Hypoxic preconditioning attenuates ischemia-reperfusion injury in young healthy adults

Ischemic preconditioning attenuates the reduction in brachial artery endothelial function following an ischemia-reperfusion injury. Brief bouts of systemic hypoxemia could similarly mitigate the blunted vasodilatory response induced by an ischemia-reperfusion injury. AIM: To determine whether an acute bout of intermittent hypoxia protects against an ischemia-reperfusion injury in young healthy individuals. METHODS: Brachial artery endothelial function was assessed by flow-mediated dilation in 16 young healthy individuals before and after a 20-minute blood flow occlusion to induce ischemia-reperfusion injury. Blood flow occlusion was preceded by either intermittent hypoxia or intermittent normoxia. Intermittent hypoxia consisted of three 4-minute hypoxic cycles at a targeted arterial oxygen saturation of 90% separated by 4-minute normoxic cycles. RESULTS: Intermittent hypoxia resulted in a lower arterial oxygen saturation (Hypoxia: 87±3 vs. Normoxia: 99±1%, p<0.01), which was equivalent to a lower fraction of inspired oxygen (Hypoxia: 0.123±0.013, Normoxia: 0.210±0.003, p<0.01). When preceded by intermittent normoxia, blood flow occlusion resulted in a blunted flow-mediated dilation.

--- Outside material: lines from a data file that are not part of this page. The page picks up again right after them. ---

(* ===== verification/VdiskRun.v ===== *)
(** * The life of a command on an encrypted block device

    Commands, ends of bios, callbacks of the AES driver and queued work, in any
    order.  On a plain device, and for writes on an encrypted one whose pages and
    tables could be allocated, every command is answered once, every structure and
    page is freed once, except those that a command without a bio leaves behind,
    and nothing freed is used. *)

From S2P Require Import Prelude Kernel VdiskAes VdiskCut VdiskProps.

(** ** What the log says *)

Definition dones (log : list bevent) : list Z :=
  omap (fun v => match v with BvDone c => Some c | _ => None end) log.
Definition gets (log : list bevent) : list Z :=
  omap (fun v => match v with BvGet c => Some c | _ => None end) log.
Definition puts (log : list bevent) : list Z :=
  omap (fun v => match v with BvPut c => Some c | _ => None end) log.

(** The commands of live work structures, and the pages of live AES structures
    (of writes: the destination). *)
Definition cmds (m : gmap Z blockio_work) : list Z := (fun p => w_cmd p.2) <$> map_to_list m.
Definition own (a : aes_work) : list Z := filter (fun p => p <> 0) (p_page <$> aw_dst a).
Definition own_all (m : gmap Z aes_work) : list Z := map_to_list m ≫= (fun p => own p.2).

Lemma cmds_insert m w x : m !! w = None -> cmds (<[w := x]> m) ≡ₚ w_cmd x :: cmds m.
Proof. intros H. unfold cmds. by rewrite map_to_list_insert. Qed.

Lemma cmds_delete m w x : m !! w = Some x -> cmds m ≡ₚ w_cmd x :: cmds (delete w m).
Proof. intros H. unfold cmds. by rewrite <- (map_to_list_delete m w x H). Qed.

Lemma cmds_update m w x x' : m !! w = Some x -> w_cmd x' = w_cmd x -> cmds (<[w := x']> m) ≡ₚ cmds m.
Proof.
  intros H E. rewrite (cmds_delete m w x H), <- E, <- (cmds_insert (delete w m) w x') by apply lookup_delete_eq.
  by rewrite insert_delete_eq.
Qed.

Lemma own_insert m a x : m !! a = None -> own_all (<[a := x]> m) ≡ₚ own x ++ own_all m.
Proof. intros H. unfold own_all. by rewrite map_to_list_insert. Qed.

Lemma own_delete m a x : m !! a = Some x -> own_all m ≡ₚ own x ++ own_all (delete a m).
Proof. intros H. unfold own_all. by rewrite <- (map_to_list_delete m a x H). Qed.

(** ** The invariant *)

(** Bios of a work structure with the block layer. *)
Definition nb (w : Z) (l : list (bool * bio)) : Z := Z.of_nat (length (filter (fun p => bi_private p.2 = w) l)).

(** Work structures of requests with the AES driver or on the work queue. *)
Definition held (s : vdisk) : list Z :=
  (snd <$> v_crypto s) ++ omap (fun a => aw_blockio <$> v_aesw s !! a) (v_wq s).

(** The count of a live work structure; [extra] is what the running operation
    still holds. *)
Record work_ok (extra : Z) (s : vdisk) (w : Z) (x : blockio_work) : Prop := {
  wo_pos : 0 < w_inflight x;
  wo_plain : v_aes s = false -> w_inflight x = nb w (v_bios s) + extra;
  wo_aes : v_aes s = true -> w_write x = true /\ exists a, v_aesw s !! w_aes x = Some a /\ aw_blockio a = w /\
    aw_sg_cnt a = Z.of_nat (length (aw_dst a)) /\ 0 ∉ p_page <$> aw_dst a /\
    Forall (fun b => bi_private b = w) (aw_hbio a) /\
    w_inflight x = nb w (v_bios s) + (if bool_decide (w ∈ held s) then Z.of_nat (length (aw_hbio a)) + 1 else 0) + extra;
}.

(** The commands started so far, and the AES structures that commands left
    behind which were turned away for want of a bio. *)
Definition hist : Type := list Z * list Z.

Record vd_inv (extra : Z -> Z) (cs : hist) (s : vdisk) : Prop := {
  vi_works : forall w x, v_works s !! w = Some x -> work_ok (extra w) s w x;
  vi_bios : forall p, p ∈ v_bios s -> is_Some (v_works s !! bi_private p.2);
  vi_crypto : forall p, p ∈ v_crypto s -> p.1 = blockio_write_cb /\ is_Some (v_works s !! p.2);
  vi_wq : forall a, a ∈ v_wq s -> exists aw x, v_aesw s !! a = Some aw /\ v_works s !! aw_blockio aw = Some x /\ w_aes x = a;
  vi_held : NoDup (held s);
  vi_plain : v_aes s = false -> v_crypto s = [] /\ v_wq s = [] /\ v_aesw s = ∅;
  vi_done : cs.1 ≡ₚ dones (v_log s) ++ (if v_aes s then [] else cmds (v_works s));
  vi_refs : gets (v_log s) ≡ₚ puts (v_log s) ++ (if v_aes s then cmds (v_works s) else []);
  vi_pages : pages_in (v_log s) ≡ₚ pages_out (v_log s) ++ own_all (v_aesw s);
  vi_live : forall a aw, v_aesw s !! a = Some aw ->
    a ∈ cs.2 \/ exists x, v_works s !! aw_blockio aw = Some x /\ w_aes x = a;
}.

In contrast, the reduction in flow-mediated dilation following blood flow occlusion was attenuated by prior exposure to intermittent hypoxia (Hypoxia: 6.4±1.9 to 4.4±2.3, Normoxia: 7.1±2.5 to 4.0±2.4%, time x condition interaction p=0.048). Exposure to intermittent hypoxia did not affect mean arterial pressure (Hypoxia: 92±9, Normoxia: 89±8 mmHg, p=0.19) or cardiac output (Hypoxia: 5.8±1.1, Normoxia: 5.3±1.1 L·min-1, p=0.29). CONCLUSIONS: Hypoxic preconditioning attenuates the reduction in flow-mediated dilation induced by blood flow occlusion in young healthy individuals. Intermittent hypoxia represents a potential strategy to mitigate the effect of ischemia-reperfusion injury associated with ischemic events.